Separation of Circulations:
- Maternal and fetal blood do not mix, but are brought into close proximity for exchange.
Chorionic Villi:
- Fetal structures that protrude into the endometrium, increasing surface area for exchange.
- Villi are surrounded by maternal blood in spaces created by digestive enzymes.
Uterine Wall and Placental Location
Location of Development:
- The baby grows within the wall of the uterus, not in the cavity.
- The uterine cavity becomes smaller as the baby grows.
Trophoblast Derivatives:
- The villi, amnion, and yolk sac are formed from trophoblast cells.
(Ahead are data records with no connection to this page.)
(** After that, one acknowledges what [y] has sent. *)
Lemma closing_exchange reorder r : closing r ->
  resting (exchange reorder r) /\ la (x_of reorder r) = nx (x_of reorder r) /\ fin_sent (x_of reorder r) = true /\
  nx (y r) <= la (y_of reorder r).
Proof.
  intros [Hv C1 C2 C3]. destruct (exchanged reorder _ r Hv) as (Hh & Hp & _).
  destruct (shared_bounds _ r Hv) as (B1 & B2 & B3 & B4 & B5 & B6).
  destruct (conn_of (sh_x _ _ Hv)) as [hx Ix]. destruct (conn_of (rp_sound _ _ _ Hp)) as [hx2 Ix2].
  pose proof (Progress.fin_sent_next S HS hx _ (sender_of Ix) C2) as En.
  pose proof (Progress.base_bounds _ _ _ _ _ HS _ _ _ (base_of Ix2)) as Hb2.
  pose proof (rp_la _ _ _ Hp) as Hla.
  assert (Progress.supplied (nx (x r)) (sender (x_of reorder r))) as [_ _ Hw].
  { apply (Progress.tk_supplied _ _ _ (rp_took _ _ _ Hp)).
    - pose proof (Progress.so_within _ _ _ _ _ _ _ _ _ (he_sound _ _ _ Hh)) as Hw. destruct (conn_of (he_sound _ _ _ Hh)) as [hy1 Iy1].
      exact (Progress.within_ack _ _ _ _ _ _ (receiver_of Iy1) Hw ltac:(lia)).
    - split; simpl; [lia| |by right]. right. exact (final_eager hx (x r) (sender_of Ix) C2). }
  split_and!; [|lia| |apply Hh].
  - eapply exchange_resting; [done|].
    pose proof (Progress.clocked_next _ _ _ (sender_of Ix) (fun _ => C3)) as Hck.
    apply (Progress.ck_timer _ _ (Progress.tk_clocked _ _ _ (rp_took _ _ _ Hp) _ Hck)). lia.
  - destruct Hw; [lia|done].
Qed.

(** ** Reading and time *)

Lemma read_all n c (c' := TCPConnection.with_inbound (fun o => (ByteStream.read n o).2) c) :
  ended c' = ended c /\ received c' = received c /\
  (ByteStream.buffer_size (TCPConnection.inbound_stream c) <= n -> ByteStream._buffer (TCPConnection.inbound_stream c') = []).
Proof.
  split_and!; try done. intros Hn. unfold ByteStream.buffer_size in Hn.
  change (zdrop (Z.min n (zlen (ByteStream._buffer (TCPConnection.inbound_stream c))))
    (ByteStream._buffer (TCPConnection.inbound_stream c)) = []). apply zlen_0_nil. zlia.
Qed.

(** What reading leaves as it was. *)
Record same_but_read (r r' : run) : Prop := {
  sr_x : x r' = x r;
  sr_sender : sender (y r') = sender (y r);
  sr_queue : queue (y r') = queue (y r);
  sr_linger : TCPConnection._linger_after_streams_finish (y r') = TCPConnection._linger_after_streams_finish (y r);
  sr_cfg : TCPConnection._cfg (y r') = TCPConnection._cfg (y r);
  sr_time : time (y r') = time (y r);
  sr_read : ByteStream._buffer (TCPConnection.inbound_stream (y r')) = [];
  sr_resting : resting r -> resting r' }.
Physiological Changes During Pregnancy
Maternal Stress:
- Pregnancy places significant stress on the female body.
- Increased caloric needs, respiratory effort, and kidney workload.
Fetal Manipulation:
- The fetus produces hormones to manipulate the mother for its own benefit.
- Examples include gestational diabetes (increased sugar demand) and increased blood pressure.
Labor and Delivery
Positive Feedback Loop:
- Cervical stretch leads to oxytocin release, causing more contractions and further stretch.
- Cervical \ Stretch \rightarrow Oxytocin \ Release \rightarrow Contractions
Stages of Labor:
* Early dilation (first stage): Cervix is stretched and dilated via intermittent contractions.
* Expulsion: Baby is delivered head first, allowing the shoulders to twist through.
* Placental Stage: Expulsion of the placenta.Fetal Skull:
- Baby's skull bones are flexible with fontanels to allow for passage through the birth canal.
Maternal Adaptations:
- The pubic symphysis loosens due to hormones, increasing the pelvic outlet.
Placental Delivery:
- Detachment of the placenta leaves a bleeding wound in the uterine wall, potentially causing blood loss.
Cord Cutting:
- The umbilical cord is cut after delivery.
- Cord blood can be banked for its stem cells.
Placental Disposal:
- Cultural decisions vary: in some cultures its consumed for nutrients, in the past it was sold to cosmetic companies in the UK.
Lactation
Mammary Glands:
- Mammals lactate to provide nutrients and immunoglobulins (IgAs) in breast milk.
Colostrum:
- The first milk is rich in immunoglobulins and beneficial for the baby's immune system development.
Hormonal Control:
- Prolactin and oxytocin, controlled by the anterior pituitary, are required for lactation.
Tactile Stimulation:
- Nursing/breastfeeding stimulates the nipple area, maintaining hormone production and milk supply.
Extended Breastfeeding:
- Can continue for an extended period of time as long as stimulation around the nipple continues.
Menopause and Andropause
Menopause:
- In females, estrogen levels decline around 45-50 years old.
- Ovulation becomes intermittent and eventually ceases, leading to infertility.
Andropause:
- In males, sperm production and testosterone levels decrease with age, but not as drastically as estrogen in females.
- There is no complete cessation of sperm production equivalent to menopause.